Romney, who earned most of his wealth after co-founding private equity firm Bain Capital, bowed to weeks of public pressure when he said he would disclose at least his 2010 return and possibly a tax estimate for 2011.
Last week he estimated he pays an actual tax rate of about 15 percent. His estimated net worth is up to $270 million.
Here are some key questions about Romney's taxes.
WHAT WILL THE RETURN SHOW - AND WHAT WILL IT NOT?
It is unclear how much depth of information the 2010 return will provide. Romney's surging rival for the Republican presidential nomination, Newt Gingrich, released a form 1040 -- the standard income-reporting form for American taxpayers -- with attachments last week, showing his income for the year was about $3.1 million. But some sources of Gingrich's income were unclear because he earns most of his wealth through a holding company for enterprises such as his consulting and production companies.
"If he just releases a 1040, that tells you nothing," said Joe Thorndike, a tax historian who works for the trade publication Tax Analysts.
"We are not going to know everything about Romney's financing -- tax returns don't do that," Thorndike said.
Much of Romney's wealth is held in an Individual Retirement Account and a blind trust - two things that may not show up on his personal federal tax return.
WHAT ABOUT HIS YEARS AT BAIN CAPITAL?
Romney co-founded Bain Capital in 1984 and worked there until 1999. Tax returns from those years might show how Romney built an estimated $200 million of his fortune and would provide a more comprehensive picture of his wealth but they are not expected to be released.
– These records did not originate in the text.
(** The cut of a search, on the characters. *)
Lemma seek_split_chunks (P : D → bool) p css els :
  Forall2 chunk_for css els →
  ∃ css1 css2 els1 els2, css = css1 ++ css2 ∧ els = els1 ++ els2 ∧
    Forall2 chunk_for css1 els1 ∧ Forall2 chunk_for css2 els2 ∧
    seek_split P () (metric (from_str p)) els = (els1, els2) ∧
    (css1 ≠ [] → P (metric (from_str (p ++ concat css1))) = false) ∧
    (∀ cs rest, css2 = cs :: rest → P (metric (from_str (p ++ concat css1 ++ cs))) = true).
Proof.
  intros Hf. revert p. induction Hf as [|cs c css els Hc Hf IH]; intros p; cbn [seek_split].
  { exists [], [], [], []. split_and!; done. }
  rewrite (chunk_for_summary cs c Hc), metric_add, <- from_str_app.
  destruct (P (metric (from_str (p ++ cs)))) eqn:E.
  - exists [], (cs :: css), [], (c :: els). split_and!; try done; [by constructor|].
    intros cs' rest [= <- _]. done.
  - destruct (IH (p ++ cs)) as (css1&css2&els1&els2&->&->&H1&H2&->&H3&H4).
    exists (cs :: css1), css2, (c :: els1), els2. split_and!; try done; [by constructor| |].
    + intros _. cbn [concat]. destruct css1 as [|cs1 css1]; [by rewrite app_nil_r|].
      rewrite app_assoc. by apply H3.
    + intros cs' rest E'. cbn [concat]. rewrite <- (H4 _ _ E'). by rewrite <- !app_assoc.
Qed.
End metrics.

Lemma rope_summary h css r : rope_of h css r → Rope.summary r = from_str (concat css).
Proof.
  intros [Hwf Hf]. unfold Rope.summary. rewrite (wf_summary _ _ _ Hwf).
  destruct (elements (chunks r)) as [|c els] eqn:E.
  { apply Forall2_nil_inv_r in Hf as ->. done. }
  pose proof (dsum_isum (D:=TextSummary) () TextSummary_default (c :: els) ltac:(done)) as Hd.
  assert (Hsum : dsum () TextSummary_default (c :: els) = from_str (concat css)).
  { clear -Hf. rewrite <- (app_nil_l (concat css)). change TextSummary_default with (from_str []).
    generalize ([] : list Z). induction Hf as [|cs c' css els' Hc _ IH]; intros p; cbn [dsum foldl concat].
    - by rewrite app_nil_r.
    - unfold dsum in IH. rewrite (chunk_for_summary cs c' Hc). cbn [dim_add_summary TextSummary_Dimension TextSummary.text].
      rewrite <- from_str_app, IH. by rewrite <- app_assoc. }
  rewrite Hsum in Hd. cbn [dim_add_summary TextSummary_Dimension] in Hd.
  rewrite text_summary_add_0_l in Hd; [done|]. exact (isum_ok (SummaryOk0:=ChunkSummary_SummaryOk) () (c :: els)).
Qed.

Lemma rope_nonempty h css r : rope_of h css r → elements (chunks r) = [] ↔ concat css = [].
Proof.
  intros [_ Hf]. split.
  - intros E. rewrite E in Hf. by apply Forall2_nil_inv_r in Hf as ->.
  - intros E. destruct Hf as [|cs c css els (Hne&_&_) _]; [done|]. by apply app_nil in E as [? _].
Qed.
WHAT IS ROMNEY'S "EFFECTIVE" TAX RATE?
The effective tax rate is the actual tax rate paid after accounting for deductions, credits and the like. An individual might make enough to place among the richest Americans taxed at 35 percent but with deductions and alternative types of income, the actual rate paid can be much lower.
That will surely be the case with Romney, given his public estimate.
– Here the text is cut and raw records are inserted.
(** [io::Read]: the bytes written into a buffer of [n] bytes; their number is
    the result. *)
Definition bytes_read (self : Bytes) (n : nat) : option (Bytes * list Z) :=
  chunk ← bytes_peek self;
  match chunk with
  | None => Some (self, [])
  | Some chunk =>
      let len := n `min` length chunk in
      let '(range_start, range_end) := bytes_range self in
      '(range, buf) ←
        (if bytes_reversed self
         then range_end ← usub range_end len; Some ((range_start, range_end), reverse (drop (length chunk - len) chunk))
         else Some ((range_start + len, range_end), take len chunk));
      let self := mkBytes (bytes_cursor self) range (bytes_reversed self) in
      self ← (if bool_decide (len = length chunk) then bytes_step self else Some self);
      Some (self, buf)
  end.

(** ** Lines *)

Record Lines := mkLines {
  lines_chunks : Chunks;
  current_line : list Z;
  done : bool;
  lines_reversed : bool
}.

Definition chunks_lines (self : Chunks) : Lines := mkLines self [] false (chunks_reversed self).

(** The loop of [next], with the state, and the line returned. *)
Fixpoint lines_loop (fuel : nat) (self : Lines) : option (Lines * list Z) :=
  chunk ← peek (lines_chunks self);
  match chunk with
  | None => Some (mkLines (lines_chunks self) (current_line self) true (lines_reversed self), current_line self)
  | Some chunk =>
      let chunk_lines := if lines_reversed self then reverse (split_lines chunk) else split_lines chunk in
      match chunk_lines with
      | chunk_line :: _ :: _ =>
          offset ←
            (if lines_reversed self
             then o ← usub (chunks_offset (lines_chunks self)) (length chunk_line); usub o 1
             else Some (chunks_offset (lines_chunks self) + length chunk_line + 1));
          chunks ← chunks_seek (lines_chunks self) offset;
          if bool_decide (length (current_line self) = 0)
          then Some (mkLines chunks (current_line self) (done self) (lines_reversed self), chunk_line)
          else
            let line := if lines_reversed self then chunk_line ++ current_line self else current_line self ++ chunk_line in
            Some (mkLines chunks line (done self) (lines_reversed self), line)
      | _ =>
          let chunk_line := default [] (head chunk_lines) in
          let line := if lines_reversed self then chunk_line ++ current_line self else current_line self ++ chunk_line in
          '(chunks, _) ← chunks_next (lines_chunks self);
          match fuel with
          | O => None
          | S fuel => lines_loop fuel (mkLines chunks line (done self) (lines_reversed self))
          end
      end
  end.

(** Every round but the last takes a part of the range. *)
Definition lines_fuel (self : Lines) : nat := S ((chunks_range (lines_chunks self)).2).
Definition lines_next (self : Lines) : option (Lines * option (list Z)) :=
  if done self then Some (self, None)
  else
    '(self, line) ← lines_loop (lines_fuel self) (mkLines (lines_chunks self) [] (done self) (lines_reversed self));
    Some (self, Some line).

Definition lines_seek (self : Lines) (offset : nat) : option Lines :=
  chunks ← chunks_seek (lines_chunks self) offset;
  Some (mkLines chunks [] false (lines_reversed self)).
Definition lines_offset (self : Lines) : nat := chunks_offset (lines_chunks self).

Fixpoint lines_collect (fuel : nat) (self : Lines) : option (list (list Z)) :=
  match fuel with
  | O => Some []
  | S fuel =>
      '(self, line) ← lines_next self;
      match line with
      | None => Some []
      | Some line => rest ← lines_collect fuel self; Some (line :: rest)
      end
  end.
WHAT ABOUT HIS PRIVATE EQUITY OR "CARRIED INTEREST" INCOME?
Much of Romney's fortune likely qualifies as what is known as "carried interest," a share of profits earned by private equity managers taxed at the 15 percent capital gains tax rate rather than the 35 percent wage rate.
Critics say the lower rate is an unfair tax break because investment managers are providing a service that should be taxed at the higher rate paid by wage earners.
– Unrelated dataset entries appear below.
(** Where a search for the end of [a] cuts the chunks ahead. *)
Lemma iter_cut cur css1 css2 els1 els2 a b :
  let bias := if rev then Left else Right in
  cursor_at cur els1 els2 → Forall2 chunk_for css1 els1 → Forall2 chunk_for css2 els2 →
  concat css1 ++ concat css2 = a ++ b → blen (concat css1) ≤ blen a →
  (rev = true → css1 = [] ∨ blen (concat css1) < blen a) →
  ∃ css3 css4 els3 els4 x, els2 = els3 ++ els4 ∧
    Forall2 chunk_for css3 els3 ∧ Forall2 chunk_for css4 els4 ∧
    seekable cur (blen a) bias els2 ∧ seek_cut cur (blen a) bias els2 = (els3, els4) ∧
    a = concat (css1 ++ css3) ++ x ∧ concat css4 = x ++ b ∧
    match css4 with
    | [] => rev = true → a = []
    | k :: _ => ∃ y, k = x ++ y ∧ if rev then x ≠ [] ∨ a = [] else y ≠ []
    end.
Proof.
  intros bias Hat Hf1 Hf2 E Hle Hrev. pose proof (start_text _ _ _ _ Hat Hf1) as Hs. unfold start in Hs.
  assert (Hok : Forall char_ok (a ++ b)).
  { rewrite <- E. apply Forall_app. split; by eapply chunk_for_ok. }
  destruct (seek_split_chunks (stops () (blen a) bias : nat → bool) (concat css1) css2 els2 Hf2)
    as (css3&css4&els3&els4&->&->&Hf3&Hf4&Hsplit&H3&H4).
  assert (Emetric : ∀ k, metric (from_str k) = blen k :> nat) by (intros; apply len_from_str).
  assert (Hstop : ∀ n, stops () (blen a) bias n = if rev then bool_decide (blen a ≤ n) else bool_decide (blen a < n)).
  { intros n. unfold stops, target_cmp, Ord_SeekTarget, cmp, nat_Ord, bias.
    destruct (Nat.compare_spec (blen a) n), rev; cbn; symmetry; ((apply bool_decide_eq_true; lia) || (apply bool_decide_eq_false; lia)). }
  rewrite concat_app, app_assoc in E. rewrite <- concat_app in E.
  assert (Hlo : blen (concat (css1 ++ css3)) ≤ blen a ∧
    (rev = true → css1 ++ css3 = [] ∨ blen (concat (css1 ++ css3)) < blen a)).
  { destruct css3 as [|k css3]; [by rewrite app_nil_r|]. specialize (H3 ltac:(done)).
    rewrite Emetric, Hstop, <- concat_app in H3. destruct rev; apply bool_decide_eq_false in H3; [split; [lia|right; lia]|split; [lia|done]]. }
  destruct Hlo as [Hlo Hstrict].
  destruct (prefix_of_blen a b (concat (css1 ++ css3)) (concat css4)) as (x&Ea&Ex); [done..|].
  exists css3, css4, els3, els4, x. split; [done|]. split; [done|]. split; [done|]. split.
  { split; [|destruct (cursor_cx cur); apply seek_good_mono, seek_mono_ord, nat_dim_mono].
    rewrite Hs. unfold target_cmp, Ord_SeekTarget, cmp, nat_Ord. rewrite Nat.compare_lt_iff. lia. }
  split; [unfold seek_cut; rewrite Hs, <- Emetric; by destruct (cursor_cx cur)|]. split; [done|]. split; [done|].
  assert (Hx : rev = true → x ≠ [] ∨ a = []).
  { intros Hr. destruct (Hstrict Hr) as [E0|Hlt].
    - rewrite E0 in Ea. cbn in Ea. subst x. destruct a; auto.
    - left. intros ->. rewrite Ea, app_nil_r in Hlt. lia. }
  destruct css4 as [|k rest].
  { intros Hr. destruct (Hx Hr) as [Hne|]; [|done]. cbn [concat] in Ex. symmetry in Ex. apply app_nil in Ex as [? _]. done. }
  specialize (H4 _ _ eq_refl). rewrite Emetric, Hstop, app_assoc, <- concat_app in H4.
  pose proof (f_equal (λ l, blen l) Ea) as El. cbn beta in El. rewrite blen_app in El, H4.
  assert (Hk : blen x ≤ blen k ∧ (rev = false → blen x < blen k)).
  { destruct rev; apply bool_decide_eq_true in H4; split; (lia || done). }
  destruct Hk as [Hk Hk']. cbn [concat] in Ex.
  destruct (prefix_of_blen k (concat rest) x b) as (y&->&_).
  { done. }
  { rewrite Ex. rewrite Ea, <- app_assoc in Hok. by apply Forall_app in Hok as [_ ?]. }
  { done. }
  exists y. split; [done|]. destruct rev; [by apply Hx|]. intros ->. rewrite app_nil_r in Hk'. specialize (Hk' eq_refl). lia.
Qed.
Democrats in Congress have come close to raising the rate to have it equal the rate paid on "ordinary" or wage income but fierce lobbying has paid off so far for the private equity, venture capital and hedge fund industries.
It likely will not be clear how much of Romney's income qualifies for carried interest.
"Everyone will speculate it is due to carried interest but there is nothing on the return that absolutely tells you it is a carried interest," said Terence Floyd Cuff, a private equity attorney for the wealthy in California.
Individuals also can defer taxes on their carried interest income, a benefit not allowed for wage and salary earners.
Americans on average pay an effective individual income tax rate of 9 percent but that figure includes the elderly and very poor who may get federal money back through child credits.
There also are wide fluctuations within income groups, whereby some millionaires pay a lower rate than some in the middle class.
WHAT ABOUT GIFT TAXES?
Romney has a $100 million trust set up for his five sons. How Romney handles this trust would be described in gift tax returns. Presumably the trust is funded somewhat using carried interest profits. Some wealthy Americans have undervalued gifts to trim their gift tax rates.
A 35 percent gift tax now applies to transfers of property -- including money -- after an annual exclusion of $13,000. The rate has been higher, and the exclusion lower, in years past.
A slew of Romney's investment funds run through Bain are in tax havens such as the Cayman Islands and Bermuda, a practice that is legal and common but that has come under some criticism during the campaign.
The Romney campaign's answer to questions on this front has been that he does not control the makeup of the funds because they are run as blind trusts.
Some of these investments also are held through two Individual Retirement Accounts and investing IRAs offshore can eliminate all taxes until withdrawals are made.
As a devout Mormon, Romney gives away at least 10 percent of his income to the Mormon Church, a practice known as tithing. He uses stock holdings from his time at Bain Capital and this practice makes him eligible for big tax deductions.